(** [ToNumber] of a date slot, in days; [None] is [NaN]. *)
Definition val_number (v : jsval) : option Z :=
  match v with
  | VNull => Some 0
  | VDate d => Some (date_day d)
  | VUndefined | VObject => None
  end.

(** [a < b] and [a >= b] after [ToNumber]; a comparison with [NaN] is
    false. *)
Definition js_lt (a b : jsval) : bool :=
  match val_number a, val_number b with
  | Some m, Some n => m <? n
  | _, _ => false
  end.

Definition js_ge (a b : jsval) : bool :=
  match val_number a, val_number b with
  | Some m, Some n => n <=? m
  | _, _ => false
  end.

(** [a === b] on Date-valued properties: the same object, or both null. *)
Definition strict_eq_date (a b : option Date) : bool :=
  match a, b with
  | None, None => true
  | Some d, Some e => Nat.eqb (date_id d) (date_id e)
  | _, _ => false
  end.

(** *** The civil calendar (for the month steps of moment) *)

Module Calendar.

Definition days_from_civil (y m d : Z) : Z :=
  let y' := if m <=? 2 then y - 1 else y in
  let era := y' / 400 in
  let yoe := y' - era * 400 in
  let mp := if 2 <? m then m - 3 else m + 9 in
  let doy := (153 * mp + 2) / 5 + d - 1 in
  let doe := yoe * 365 + yoe / 4 - yoe / 100 + doy in
  era * 146097 + doe - 719468.

Definition civil_from_days (z : Z) : Z * Z * Z :=
  let z' := z + 719468 in
  let era := z' / 146097 in
  let doe := z' - era * 146097 in
  let yoe := (doe - doe / 1460 + doe / 36524 - doe / 146096) / 365 in
  let doy := doe - (365 * yoe + yoe / 4 - yoe / 100) in
  let mp := (5 * doy + 2) / 153 in
  let d := doy - (153 * mp + 2) / 5 + 1 in
  let m := if mp <? 10 then mp + 3 else mp - 9 in
  let y := yoe + era * 400 in
  (if m <=? 2 then y + 1 else y, m, d).

Definition is_leap (y : Z) : bool :=
  ((y mod 4 =? 0) && negb (y mod 100 =? 0)) || (y mod 400 =? 0).

Definition days_in_month (y m : Z) : Z :=
  if m =? 2 then (if is_leap y then 29 else 28)
  else if (m =? 4) || (m =? 6) || (m =? 9) || (m =? 11) then 30
  else 31.

(** [m.add(1, 'months')]: the same day of the next month, clamped to
    that month's length. *)
Definition add_month (z : Z) : Z :=
  let '(y, m, d) := civil_from_days z in
  let y' := if m =? 12 then y + 1 else y in
  let m' := if m =? 12 then 1 else m + 1 in
  days_from_civil y' m' (Z.min d (days_in_month y' m')).

End Calendar.

(** *** moment and moment-range *)

(** [moment(v)] at day granularity; [None] is an invalid moment. [today]
    is the day the clock shows: [moment(undefined)] is the present, and
    [moment(o)] of an object without unit keys is the start of today. *)
Definition moment (today : Z) (v : jsval) : option Z :=
  match v with
  | VNull => None
  | VUndefined => Some today
  | VDate d => Some (date_day d)
  | VObject => Some today
  end.

(** [moment().range(s, e).by(unit, cb)] with a unit name: starting at
    [s], while the range contains the current moment, call back with a
    copy and add one unit. The steps grow by a day at least, so
    [e - s + 1] rounds are enough. *)
Fixpoint by_unit_loop (rounds : nat) (step : Z -> Z) (s e current : Z) : list Z :=
  match rounds with
  | O => []
  | S rounds' =>
      if (s <=? current) && (current <=? e)
      then current :: by_unit_loop rounds' step s e (step current)
      else []
  end.
Lemma andThen_done ops b : snd (andThen (done ops) b) = snd b.
Proof. reflexivity. Qed.

Lemma _renderWboit_enabled d cam scene tdb :
  wboitEnabled d = true -> snd (_renderWboit d cam scene tdb) = None.
Proof.
  unfold wboitEnabled, _renderWboit.
  destruct (wboit d) as [[[] ww wh]|]; [reflexivity|discriminate|discriminate].
Qed.

Lemma _renderWboit_disabled d cam scene tdb :
  wboitEnabled d = false ->
  _renderWboit d cam scene tdb = throw "expected wboit to be enabled".
Proof.
  unfold wboitEnabled, _renderWboit.
  destruct (wboit d) as [[[] ww wh]|]; [discriminate|reflexivity|reflexivity].
Qed.

Lemma _render_completes d cam scene helper tdb :
  snd (_render d cam scene helper tdb) = None.
Proof.
  unfold _render. rewrite andThen_done.
  destruct (wboitEnabled d) eqn:E.
  - unfold andThen at 1. rewrite (_renderWboit_enabled d cam scene tdb E).
    reflexivity.
  - reflexivity.
Qed.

What needs to be done
Your answer should be the lines of the material above that include "destruct".

Result for this exercise
  destruct (wboit d) as [[[] ww wh]|]; [reflexivity|discriminate|discriminate].
  destruct (wboit d) as [[[] ww wh]|]; [discriminate|reflexivity|reflexivity].
  destruct (wboitEnabled d) eqn:E.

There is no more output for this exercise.